For installation of specific version of a python package due to, e.g., ``CUDA`` versions compatibility, one can edit [``requirements.txt``](requirements.txt) to include the appropriate `CUDA` versions (example : replace all instances of `torch-2.5.0+cpu` with `torch-2.5.0+cu124` for `CUDA 12.4`).
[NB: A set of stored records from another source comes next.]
(* ===== verification/Simd.v ===== *)
(** * Simd: the save areas of the SIMD registers

    Models source/proc/simd.cpp with include/Sigma/proc/simd.h, and the two routines
    of source/proc/process_low.asm that it calls.  An area is a block of the kernel's
    heap (Heap.v); the instructions that save and restore registers are a class.

    Process.v and Virt.v keep the registers of a thread or a guest as a value in its
    context.  [simd_switch_refines] and the theorems around it show that the areas
    implement such values. *)

From S2P Require Import Prelude Bits Klibc Fields Frames Pmm Paging Heap Process Virt Cpu.

(** The instructions: fxsave and fxrstor, or, when the flag is set, xsave and xrstor
    with all features that XCR0 enables.  [X] is the contents of the registers. *)
Class SimdHw (X : Type) := {
  x_save : bool -> Z -> X -> bmem -> bmem;
  x_restore : bool -> Z -> bmem -> X }.

(** ** process_low.asm *)

Module process_low.
Inductive reg := rax | rdx | rdi.
#[export] Instance reg_eq_dec : EqDecision reg.
Proof. solve_decision. Defined.

Inductive instr := push (r : reg) | pop (r : reg) | xor_self (r : reg) | mov32 (r : reg) (v : Z) | xsave (r : reg) | xrstor (r : reg).

Definition xsave_int : list instr :=
  [push rax; push rdx; xor_self rax; xor_self rdx; mov32 rax 0xFFFFFFFF; mov32 rdx 0xFFFFFFFF; xsave rdi; pop rdx; pop rax].
Definition xrstor_int : list instr :=
  [push rax; push rdx; xor_self rax; xor_self rdx; mov32 rax 0xFFFFFFFF; mov32 rdx 0xFFFFFFFF; xrstor rdi; pop rdx; pop rdx].

Section machine.
Context {X : Type} `{SimdHw X}.

Record state := mk { gpr : reg -> Z; stack : list Z; simd : X; mem : bmem }.

Definition put (r : reg) (v : Z) (s : state) : state := mk (fun x => if decide (x = r) then v else gpr s x) (stack s) (simd s) (mem s).

Definition step (i : instr) (s : state) : res state :=
  match i with
  | push r => mret (mk (gpr s) (gpr s r :: stack s) (simd s) (mem s))
  | pop r =>
      match stack s with
      | v :: l => mret (put r v (mk (gpr s) l (simd s) (mem s)))
      | [] => Undef
      end
  | xor_self r => mret (put r 0 s)
  | mov32 r v => mret (put r v s)
  | xsave r => mret (mk (gpr s) (stack s) (simd s) (x_save true (gpr s r) (simd s) (mem s)))
  | xrstor r => mret (mk (gpr s) (stack s) (x_restore true (gpr s r) (mem s)) (mem s))
  end.

Fixpoint exec (l : list instr) (s : state) : res state :=
  match l with
  | [] => mret s
  | i :: l => s ← step i s; exec l s
  end.
End machine.
Arguments state X : clear implicits.
End process_low.

(** ** simd.cpp *)

Module simd_state.
Definition mm_entry : layout := [("low", 64); ("high", 16); ("res", 32); ("res_0", 16)]%string.
Definition xmm_entry : layout := [("low", 64); ("high", 64)]%string.
Definition fxsave_area : layout :=
  [("fcw", 16); ("fsw", 16); ("ftw", 8); ("reserved", 8); ("fop", 16); ("fip", 64); ("fdp", 64); ("mxcsr", 32); ("mxcsr_mask", 32);
   ("mm", 8 * layout_size mm_entry); ("xmm", 16 * layout_size xmm_entry); ("reserved_0", 384); ("available", 384)]%string.

(** The static variables: [global_save] and [global_restore] are the flag. *)
Record globals := mk { xsave : bool; save_size : Z; save_align : Z; default_state : Z }.

Definition FXSAVE : Z := 0x1000000.

(** Little-endian stores, and [field |= v]. *)
Fixpoint put_le (n : nat) (p v : Z) (m : bmem) : bmem :=
  match n with O => m | S n => put_le n (p + 1) (v / 256) (write m p (v mod 256)) end.
Definition or_le (n : nat) (p v : Z) (m : bmem) : bmem := put_le n p (Z.lor (le_at m p n) v) m.

Section ops.
Context {S X : Type} `{FA : FrameAllocator S} `{SimdHw X}.

(** An area is its address, 0 when there is none; the operations return the address
    that they leave in [data]. *)
Definition allocate (g : globals) (h : alloc.heap S) : res (Z * alloc.heap S) :=
  '(p, h) ← alloc.alloc_a (save_size g) (save_align g) h;
  if p =? 0 then Panic "Couldn't allocate data for simd_state"
  else if negb (p mod save_align g =? 0) then Panic "mm::hmm::kmalloc_a didn't allocate sufficiently aligned pointer"
  else mret (p, h).

Definition init (g : globals) (data : Z) (h : alloc.heap S) : res (Z * alloc.heap S) :=
  '(data, h) ← (if data =? 0 then allocate g h else mret (data, h));
  m ← string.memcpy data (default_state g) (save_size g) (alloc.bytes h);
  mret (data, alloc.set_bytes m h).

Definition deinit (data : Z) (h : alloc.heap S) : res (Z * alloc.heap S) :=
  if data =? 0 then mret (data, h) else h ← alloc.free data h; mret (0, h).

Definition save (g : globals) (data : Z) (x : X) (h : alloc.heap S) : res (Z * alloc.heap S) :=
  '(data, h) ← (if data =? 0 then init g data h else mret (data, h));
  mret (data, alloc.set_bytes (x_save (xsave g) data x (alloc.bytes h)) h).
## Quickstart on `OpeNTF` with `GNN`

The entire codebase has two distinct pipelines:

1. ``./src/mdl/team2vec/main.py`` handling the embedding generation step in case of dense vector input for the neural team formation
2. ``./src/main.py`` handling the main pipeline of the neural team formation

The embedding generation pipeline consists of the models``d2v (Doc2Vec), m2v (Metapath2Vec), gs (GraphSAGE), gat (GraphAttention), gatv2 (GraphAttentionV2),
han (Heterogeneous Attention Network), gin (Graph Isomorphism Network) and gine (GIN-Edge feature enhanced).``
This pipeline accepts the following required arguments:
1) ``-teamsvecs``: The path to the teamsvecs.pkl and indexes.pkl files; e.g., ``-teamsvecs ../data/preprocessed/dblp/toy.dblp.v12.json/``
2) ``-model``: The embedding model; e.g., ``-model d2v, m2v, gs ...``

To generate GNN based embeddings, it is recommended to include additional arguments as follows:  

1) ``--agg``: The aggregation method used for the graph data; e.g : ``mean, none, max, min ...``
2) ``--d``: Embedding dimension; e.g : ``4, 8, 16, 32 ...``
3) ``--e``: Train epochs ; e.g : ``5, 20, 100 ...``

The neural network pipeline accepts three required list of values:
1) ``-data``: list of path to the raw datafiles, e.g., ``-data ./../data/raw/dblp/dblp.v12.json``, or the main file of a dataset, e.g., ``-data ./../data/raw/imdb/title.basics.tsv``
2) ``-domain``: list of domains of the raw data files that could be ``dblp``, ``imdb``, or `uspt`; e.g., ``-domain dblp imdb``.
3) ``-model``: list of baseline models that could be ``fnn``, ``bnn``; e.g., ``-model fnn bnn``.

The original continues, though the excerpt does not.